PROBLEM REQUIREMENTS -
In the records below, tally each line that contains the word "wantsHelp" and give the total only.

EXTRACTED RECORDS -
Lemma spec_argv_painted s : spec_clean s = true -> map paintable (spec_argv s) = spec_argv s.
Proof.
  unfold spec_clean. rewrite !andb_true_iff. intros ((((H1 & H2) & H3) & H4) & H5).
  unfold spec_argv. cbn [map]. rewrite (paintable_id _ H1), (paintable_id _ H2), (paintable_id _ H3), (paintable_id _ H4), (paintable_id _ H5).
  repeat (f_equal; [vm_compute; reflexivity|f_equal]). reflexivity.
Qed.
(** Two literals that are compared while the value beside them is a variable. *)
Ltac literals := repeat match goal with
  | |- context [eqb ?a ?b] =>
      (replace (eqb a b) with true by (vm_compute; reflexivity)) || (replace (eqb a b) with false by (vm_compute; reflexivity))
  end.
Lemma patch_each value p :
  patch resolve (js "--label") value p = Ok (with_label value p) /\
  patch resolve (js "--relay-url") value p = Ok (with_relayUrl value p) /\
  patch resolve (js "--store-key-env") value p = Ok (with_storeKeyEnv value p) /\
  patch resolve (js "--card") value p = Ok (with_card (resolve value) p).
Proof. unfold patch. literals. split_and!; reflexivity. Qed.
Lemma loop_spec s rest l cli :
  option_loop resolve (spec_argv s ++ rest) l cli = option_loop resolve rest (l ++ [spec_profile s]) cli.
Proof.
  unfold spec_argv. cbn [app]. rewrite loop_profile.
  pose proof (fun flag value rest p q => loop_assign flag value rest l p q cli) as step.
  erewrite step; [|vm_compute; reflexivity..|refine (proj1 (patch_each (ps_label s) _))].
  erewrite step; [|vm_compute; reflexivity..|refine (proj1 (proj2 (patch_each (ps_relayUrl s) _)))].
  erewrite step; [|vm_compute; reflexivity..|refine (proj1 (proj2 (proj2 (patch_each (ps_storeKeyEnv s) _))))].
  erewrite step; [|vm_compute; reflexivity..|refine (proj2 (proj2 (proj2 (patch_each (ps_card s) _))))]. reflexivity.
Qed.
Lemma loop_specs specs l cli :
  l ++ map spec_profile specs <> [] ->
  option_loop resolve (concat (map spec_argv specs)) l cli = Ok (MkOptions (l ++ map spec_profile specs) cli).
Proof.
  revert l. induction specs as [|s specs IH]; intros l Hl; cbn [map concat] in *.
  - rewrite app_nil_r in *. by destruct l.
  - replace (l ++ spec_profile s :: map spec_profile specs) with ((l ++ [spec_profile s]) ++ map spec_profile specs) in *
      by by rewrite <- app_assoc.
    rewrite loop_spec. by apply IH.
Qed.
Lemma specs_no_help specs : wantsHelp (concat (map spec_argv specs)) = false.
Proof.
  induction specs as [|s specs IH]; [done|]. cbn [map concat]. unfold spec_argv at 1. cbn [app].
  do 5 (rewrite help_skipped by (vm_compute; reflexivity)). exact IH.
Qed.
Lemma specs_painted specs :
  forallb spec_clean specs = true -> map paintable (concat (map spec_argv specs)) = concat (map spec_argv specs).
Proof.
  induction specs as [|s specs IH]; [done|]. cbn [forallb map concat]. rewrite andb_true_iff. intros [H1 H2].
  by rewrite map_app, spec_argv_painted, IH.
Qed.

(** *** Filtered tokens give filtered profiles *)
Context (Hresolve : forall path, clean path = true -> clean (resolve path) = true).

Lemma patch_clean key value p :
  clean key = true -> clean value = true -> profile_clean p = true ->
  match patch resolve key value p with Ok q => profile_clean q = true | Err message => clean message = true end.
Proof.
  intros Hk Hv Hp. apply profile_parts in Hp as (H1 & H2 & H3 & H4 & H5 & H6 & H7 & H8). unfold patch.
  assert (forall q, clean (pv_label q) = true -> clean (pv_profileDir q) = true -> clean (pv_relayUrl q) = true ->
            clean (pv_storeKeyEnv q) = true -> clean (pv_identityId q) = true -> clean (pv_deviceId q) = true ->
            forallb step_clean (default_to [] (pv_setup q)) = true -> clean_opt (pv_contactCardPath q) = true ->
            profile_clean q = true) as Hq by (intros q E1 E2 E3 E4 E5 E6 E7 E8; unfold profile_clean; by rewrite E1, E2, E3, E4, E5, E6, E7, E8).
  destruct (eqb key (js "--label")); [by apply Hq|]. destruct (eqb key (js "--relay-url")); [by apply Hq|].
  destruct (eqb key (js "--store-key-env")); [by apply Hq|].
  destruct (eqb key (js "--card")); [apply Hq; try assumption; exact (Hresolve _ Hv)|].
  rewrite clean_app, Hk, andb_true_r. vm_compute. reflexivity.
Qed.
Lemma assign_clean key value l :
  clean key = true -> clean value = true -> forallb profile_clean l = true ->
  match assign resolve key value l with Ok l' => forallb profile_clean l' = true | Err message => clean message = true end.
Proof.
  intros Hk Hv. induction l as [|p l IH].
  - intros _. cbn [assign]. rewrite clean_app, Hk. vm_compute. reflexivity.
  - cbn [forallb]. rewrite andb_true_iff. intros [Hp Hl]. cbn [assign]. destruct l as [|q l].
    + pose proof (patch_clean key value p Hk Hv Hp) as H. destruct (patch resolve key value p); cbn [res_map]; [|done].
      cbn [forallb]. by rewrite H.
    + specialize (IH Hl). destruct (assign resolve key value (q :: l)); cbn [res_map]; [|done]. cbn [forallb]. by rewrite Hp.
Qed.
Lemma new_profile_clean n dir : clean dir = true -> profile_clean (new_profile resolve n dir) = true.
Proof.
  intros H. unfold profile_clean, new_profile. cbn [pv_label pv_profileDir pv_relayUrl pv_storeKeyEnv pv_identityId pv_deviceId pv_setup pv_contactCardPath default_to clean_opt].
  rewrite clean_app, show_Z_clean, (Hresolve _ H). vm_compute. reflexivity.
Qed.
Definition options_clean (o : Options) : Prop :=
  op_profiles o <> [] /\ forallb profile_clean (op_profiles o) = true /\ clean (op_cliPath o) = true.
Lemma loop_clean argv profiles cli :
  forallb clean argv = true -> forallb profile_clean profiles = true -> clean cli = true ->
  match option_loop resolve argv profiles cli with Ok o => options_clean o | Err message => clean message = true end.
Proof.
  remember (length argv) as n eqn:En. assert (length argv <= n)%nat as Hn by lia. clear En.
  revert argv profiles cli Hn. induction n as [|n IH]; intros argv profiles cli Hn Ha Hp Hc.
  { destruct argv; [|cbn in Hn; lia]. cbn [option_loop]. destruct profiles; [vm_compute; reflexivity|by split]. }
  destruct argv as [|flag rest]; [cbn [option_loop]; destruct profiles; [vm_compute; reflexivity|by split]|].
  cbn [forallb length] in *. apply andb_true_iff in Ha as [Hf Ha]. cbn [option_loop].
  destruct (is_help flag); [apply IH; auto; lia|]. destruct rest as [|value rest].
  { rewrite clean_app, Hf. vm_compute. reflexivity. }
  cbn [forallb length] in *. apply andb_true_iff in Ha as [Hv Ha].
  destruct (eqb flag (js "--profile")).
  { apply IH; [lia|done| |done]. rewrite forallb_app, Hp. cbn [forallb]. by rewrite new_profile_clean. }
  destruct (eqb flag (js "--cli")); [apply IH; auto; lia|].
  pose proof (assign_clean flag value profiles Hf Hv Hp) as H. destruct (assign resolve flag value profiles); [|done].
  apply IH; auto; lia.
Qed.
Lemma presence_clean p : profile_clean p = true -> profile_clean (withStoreKeyPresence in_env p) = true.
Proof.
  intros (H1 & H2 & H3 & H4 & H5 & H6 & H7 & H8)%profile_parts. unfold profile_clean, withStoreKeyPresence.
  cbn [with_presence pv_label pv_profileDir pv_relayUrl pv_storeKeyEnv pv_identityId pv_deviceId pv_setup pv_contactCardPath].
  rewrite H1, H2, H3, H4, H5, H6, H8, andb_true_r. cbn [andb]. unfold default_to at 1.
  set (l := default_to PENDING_SETUP (pv_setup p)).
  assert (forallb step_clean l = true) as Hl by (subst l; destruct (pv_setup p); [exact H7|reflexivity]).
  apply forallb_forall. intros o Ho. apply list_elem_of_In, elem_of_lookup_imap in Ho as (i & x & -> & Hx).
  destruct (Nat.eqb i 0); [by destruct (in_env _)|]. rewrite forallb_forall in Hl. apply Hl, list_elem_of_In. by eapply list_elem_of_lookup_2.
Qed.
Lemma initial_fresh profiles : forallb profile_clean profiles = true -> fresh (createInitialState profiles).
Proof.
  intros H. constructor; [|done..]. constructor; [|constructor; done|done|done]. constructor; try done.
  cbn. destruct profiles as [|p profiles]; [done|]. cbn [forallb] in H. apply andb_true_iff in H as [H%profile_parts _]. apply H.
Qed.
End launched.

(** ** What a launch promises *)

(** Whatever the argument vector, the console starts from a state the event loop's
    promises hold of, or not at all.  [main] prints the usage exactly when a flag stands
    where an option does; otherwise it refuses with a message that cannot steer the terminal,
    or starts a console whose profiles, at least one, hold nothing that could, that is idle,
    and has neither a panel nor a row open. *)
Theorem launch_is_safe (resolve : jstr -> jstr) (default_cli : jstr) (in_env : jstr -> bool) (argv : list jstr) :
  (forall path, clean path = true -> clean (resolve path) = true) -> clean default_cli = true ->
  match main resolve default_cli in_env argv with
  | Usage text => wantsHelp argv = true /\ text = USAGE ++ [10]
  | Refused message => wantsHelp argv = false /\ clean message = true
  | Console_ options state =>
      wantsHelp argv = false /\ options_clean options /\ fresh state /\
      length (os_profiles state) = length (op_profiles options)
  end.
Proof.
  intros Hr Hc. unfold main. destruct (wantsHelp argv); [done|].
  pose proof (loop_clean resolve in_env Hr (map paintable argv) [] default_cli) as H. unfold parseOptions.
  destruct (option_loop _ _ _ _) as [o|m].
  - assert (options_clean o) as Ho by (apply H; [apply forallb_map; intros; apply paintable_clean|done|done]).
    split_and!; [done|done| |cbn; by rewrite length_map].
    apply initial_fresh, forallb_map. intros p Hp. apply presence_clean.
    destruct Ho as (_ & Hf & _). rewrite forallb_forall in Hf. by apply Hf.
  - split; [done|]. apply H; [apply forallb_map; intros; apply paintable_clean|done|done].
Qed.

PROBLEM SOLUTION -
5